▶ _AIM OF THE EXERCISE_: For the word "unreverse", tally the lines of the data that contain it and give the tally alone.

^^^^^^^^

(** ** Total orders

    The contract of Rust's [Ord]: a three-way comparison whose [Eq] is
    equality.  Sorting, ordered maps and minimum searches are proved against
    this interface and used at bytes, byte arrays and pairs of keys. *)

Class TotalOrd (A : Type) := {
  cmp : A → A → comparison;
  cmp_eq_iff : ∀ a b, cmp a b = Eq ↔ a = b;
  cmp_antisym : ∀ a b, cmp b a = CompOpp (cmp a b);
  cmp_lt_trans : ∀ a b c, cmp a b = Lt → cmp b c = Lt → cmp a c = Lt;
}.

Section total_ord.
Context {A : Type} `{TotalOrd A}.
Implicit Types a b c : A.

Definition tlt (a b : A) : Prop := cmp a b = Lt.
Definition tle (a b : A) : Prop := cmp a b ≠ Gt.
Definition leb (a b : A) : bool := match cmp a b with Gt => false | _ => true end.
Definition ltb (a b : A) : bool := match cmp a b with Lt => true | _ => false end.

Lemma leb_tle a b : leb a b = true ↔ tle a b.
Proof. unfold leb, tle. destruct (cmp a b); naive_solver. Qed.
Lemma ltb_tlt a b : ltb a b = true ↔ tlt a b.
Proof. unfold ltb, tlt. destruct (cmp a b); naive_solver. Qed.
Lemma leb_false a b : leb a b = false ↔ tlt b a.
Proof.
  unfold leb, tlt. rewrite (cmp_antisym a b).
  destruct (cmp a b); simpl; naive_solver.
Qed.
Lemma ltb_false a b : ltb a b = false ↔ tle b a.
Proof.
  unfold ltb, tle. rewrite (cmp_antisym a b).
  destruct (cmp a b); simpl; naive_solver.
Qed.

#[global] Instance tle_dec : RelDecision tle.
Proof. intros a b. unfold tle. apply _. Defined.
#[global] Instance tlt_dec : RelDecision tlt.
Proof. intros a b. unfold tlt. apply _. Defined.

Lemma cmp_refl a : cmp a a = Eq.
Proof. by apply cmp_eq_iff. Qed.
Lemma tlt_irrefl a : ¬ tlt a a.
Proof. unfold tlt. by rewrite cmp_refl. Qed.
Lemma tle_cases a b : tle a b ↔ tlt a b ∨ a = b.
Proof.
  unfold tle, tlt. rewrite <- cmp_eq_iff. destruct (cmp a b); intuition congruence.
Qed.
Lemma tlt_tle a b : tlt a b → tle a b.
Proof. rewrite tle_cases. auto. Qed.
Lemma tlt_not_tle a b : tlt a b ↔ ¬ tle b a.
Proof. rewrite <- leb_false, <- leb_tle. by destruct (leb b a). Qed.
Lemma tle_not_tlt a b : tle a b ↔ ¬ tlt b a.
Proof. rewrite <- ltb_false, <- ltb_tlt. by destruct (ltb b a). Qed.

#[global] Instance tlt_trans : Transitive tlt.
Proof. intros a b c. apply cmp_lt_trans. Qed.
#[global] Instance tle_refl : Reflexive tle.
Proof. intros a. apply tle_cases. auto. Qed.
#[global] Instance tle_trans : Transitive tle.
Proof.
  intros a b c Hab Hbc. apply tle_cases in Hab as [Hab| ->]; [|done].
  apply tle_cases in Hbc as [Hbc| <-]; apply tlt_tle; [by etrans|done].
Qed.
#[global] Instance tle_antisymm : AntiSymm (=) tle.
Proof.
  intros a b Hab Hba. apply tle_cases in Hab as [Hab|]; [|done].
  by apply tlt_not_tle in Hab.
Qed.
#[global] Instance tle_total : Total tle.
Proof.
  intros a b. destruct (decide (tle a b)) as [|Hn]; [by left|right].
  apply tlt_tle, tlt_not_tle, Hn.
Qed.
Lemma tlt_le_trans a b c : tlt a b → tle b c → tlt a c.
Proof. intros Hab [Hbc| <-]%tle_cases; [by etrans|done]. Qed.
Lemma tle_lt_trans a b c : tle a b → tlt b c → tlt a c.
Proof. intros [Hab| ->]%tle_cases Hbc; [by etrans|done]. Qed.
Lemma tlt_ne a b : tlt a b → a ≠ b.
Proof. intros Hab ->. by apply (tlt_irrefl b). Qed.
End total_ord.

#[export] Instance Z_total_ord : TotalOrd Z.
Proof.
  refine {| cmp := Z.compare |}.
  - intros a b. apply Z.compare_eq_iff.
  - intros a b. apply Z.compare_antisym.
  - intros a b c. rewrite !Z.compare_lt_iff. lia.
Defined.

#[export] Instance N_total_ord : TotalOrd N.
Proof.
  refine {| cmp := N.compare |}.
  - intros a b. apply N.compare_eq_iff.
  - intros a b. apply N.compare_antisym.
  - intros a b c. rewrite !N.compare_lt_iff. lia.
Defined.

#[export] Instance nat_total_ord : TotalOrd nat.
Proof.
  refine {| cmp := Nat.compare |}.
  - intros a b. apply Nat.compare_eq_iff.
  - intros a b. apply Nat.compare_antisym.
  - intros a b c. rewrite !Nat.compare_lt_iff. lia.
Defined.

Lemma Z_tle (a b : Z) : tle a b ↔ (a ≤ b)%Z.
Proof. unfold tle; simpl. apply Z.compare_le_iff. Qed.
Lemma Z_tlt (a b : Z) : tlt a b ↔ (a < b)%Z.
Proof. unfold tlt; simpl. apply Z.compare_lt_iff. Qed.
Lemma N_tle (a b : N) : tle a b ↔ (a ≤ b)%N.
Proof. done. Qed.
Lemma N_tlt (a b : N) : tlt a b ↔ (a < b)%N.
Proof. done. Qed.

(** [false < true], as for Rust's [bool]. *)
Definition bool_cmp (a b : bool) : comparison :=
  match a, b with
  | false, true => Lt
  | true, false => Gt
  | _, _ => Eq
  end.

#[export] Instance bool_total_ord : TotalOrd bool.
Proof.
  refine {| cmp := bool_cmp |}.
  - by intros [] [].
  - by intros [] [].
  - by intros [] [] [].
Defined.

(** Lexicographic order on pairs: Rust's tuple [Ord] and [Ordering::then]. *)
Definition pair_cmp {A B} `{TotalOrd A} `{TotalOrd B} (x y : A * B) : comparison :=
  match cmp x.1 y.1 with Eq => cmp x.2 y.2 | c => c end.

#[export] Instance pair_total_ord {A B} `{TotalOrd A} `{TotalOrd B} : TotalOrd (A * B).
Proof.
  refine {| cmp := pair_cmp |}; unfold pair_cmp.
  - intros [a b] [a' b']; simpl. destruct (cmp a a') eqn:E.
    + apply cmp_eq_iff in E as ->. rewrite cmp_eq_iff. naive_solver.
    + split; [done|]. intros [= -> ->]. by rewrite cmp_refl in E.
    + split; [done|]. intros [= -> ->]. by rewrite cmp_refl in E.
  - intros [a b] [a' b']; simpl. rewrite (cmp_antisym a a').
    destruct (cmp a a'); simpl; auto using cmp_antisym.
  - intros [a b] [a' b'] [a'' b'']; simpl.
    destruct (cmp a a') eqn:E1; [apply cmp_eq_iff in E1 as ->| |done].
    + destruct (cmp a' a''); [apply cmp_lt_trans|done..].
    + destruct (cmp a' a'') eqn:E2; [apply cmp_eq_iff in E2 as <-| |done].
      * by rewrite E1.
      * by rewrite (cmp_lt_trans _ _ _ E1 E2).
Defined.

Lemma pair_tlt_iff {A B} `{TotalOrd A} `{TotalOrd B} (x y : A * B) :
  tlt x y ↔ tlt x.1 y.1 ∨ (x.1 = y.1 ∧ tlt x.2 y.2).
Proof.
  unfold tlt; simpl; unfold pair_cmp. rewrite <- (cmp_eq_iff x.1 y.1).
  destruct (cmp x.1 y.1); intuition congruence.
Qed.

Lemma pair_tle_fst {A B} `{TotalOrd A} `{TotalOrd B} (x y : A * B) : tle x y → tle x.1 y.1.
Proof. unfold tle; simpl; unfold pair_cmp. destruct (cmp x.1 y.1); congruence. Qed.

Lemma pair_tle_cases {A B} `{TotalOrd A} `{TotalOrd B} (x y : A * B) :
  tle x y ↔ tlt x.1 y.1 ∨ (x.1 = y.1 ∧ tle x.2 y.2).
Proof.
  unfold tle, tlt; simpl; unfold pair_cmp. rewrite <- (cmp_eq_iff x.1 y.1).
  destruct (cmp x.1 y.1); intuition congruence.
Qed.

(** Lexicographic order on lists: Rust's slice and byte-array [Ord]. *)
Fixpoint list_cmp {A} `{TotalOrd A} (l k : list A) : comparison :=
  match l, k with
  | [], [] => Eq
  | [], _ :: _ => Lt
  | _ :: _, [] => Gt
  | x :: l', y :: k' => match cmp x y with Eq => list_cmp l' k' | c => c end
  end.

#[export] Instance list_total_ord {A} `{TotalOrd A} : TotalOrd (list A).
Proof.
  refine {| cmp := list_cmp |}.
  - intros l; induction l as [|x l IH]; intros [|y k]; simpl; try done.
    destruct (cmp x y) eqn:E.
    + apply cmp_eq_iff in E as ->. rewrite IH. intuition congruence.
    + split; [done|]. intros [= -> ->]. by rewrite cmp_refl in E.
    + split; [done|]. intros [= -> ->]. by rewrite cmp_refl in E.
  - intros l; induction l as [|x l IH]; intros [|y k]; simpl; try done.
    rewrite (cmp_antisym x y). destruct (cmp x y); simpl; auto.
  - intros l; induction l as [|x l IH]; intros [|y k] [|z m]; simpl; try done.
    destruct (cmp x y) eqn:E1; [apply cmp_eq_iff in E1 as ->| |done].
    + destruct (cmp y z); [apply IH|done..].
    + destruct (cmp y z) eqn:E2; [apply cmp_eq_iff in E2 as <-| |done].
      * by rewrite E1.
      * by rewrite (cmp_lt_trans _ _ _ E1 E2).
Defined.

(** An order pulled back along an injection. *)
Definition inj_total_ord {A B} `{TotalOrd B} (f : A → B) (Hf : ∀ x y, f x = f y → x = y) :
  TotalOrd A.
Proof.
  refine {| cmp x y := cmp (f x) (f y) |}.
  - intros a b. rewrite cmp_eq_iff. split; [apply Hf|by intros ->].
  - intros a b. apply cmp_antisym.
  - intros a b c. apply cmp_lt_trans.
Defined.

(** Reversed comparisons: [b.cmp(&a)], [std::cmp::Reverse]. *)
Record Reverse (A : Type) := mk_reverse { unreverse : A }.
Global Arguments mk_reverse {A} _.
Global Arguments unreverse {A} _.

#[export] Instance reverse_total_ord {A} `{TotalOrd A} : TotalOrd (Reverse A).
Proof.
  refine {| cmp x y := cmp (unreverse y) (unreverse x) |}.
  - intros [a] [b]; simpl. rewrite cmp_eq_iff. split; [by intros ->|by intros [= ->]].
  - intros [a] [b]; simpl. apply cmp_antisym.
  - intros [a] [b] [c]; simpl. intros Hab Hbc. by eapply cmp_lt_trans.
Defined.

Lemma reverse_tle {A} `{TotalOrd A} (x y : A) : tle (mk_reverse x) (mk_reverse y) ↔ tle y x.
Proof. done. Qed.
Lemma reverse_tlt {A} `{TotalOrd A} (x y : A) : tlt (mk_reverse x) (mk_reverse y) ↔ tlt y x.
Proof. done. Qed.

(** ** Stable sorting

    [slice::sort_by_key] is stable: elements with equal keys keep their
    order.  Insertion before the first element whose key is not smaller,
    folded from the right, is the reference implementation. *)

Lemma StronglySorted_weaken {A} (R S : relation A) (l : list A) :
  (∀ x y, x ∈ l → y ∈ l → R x y → S x y) → StronglySorted R l → StronglySorted S l.
Proof.
  intros Himpl. induction 1 as [|x l Hl IH Hx]; constructor.
  - apply IH. intros y z Hy Hz. apply Himpl; by right.
  - rewrite Forall_forall in Hx |- *. intros y Hy. apply Himpl; [by left|by right|auto].
Qed.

^^^^^^^^

▶ _TASK OUTPUT_: 3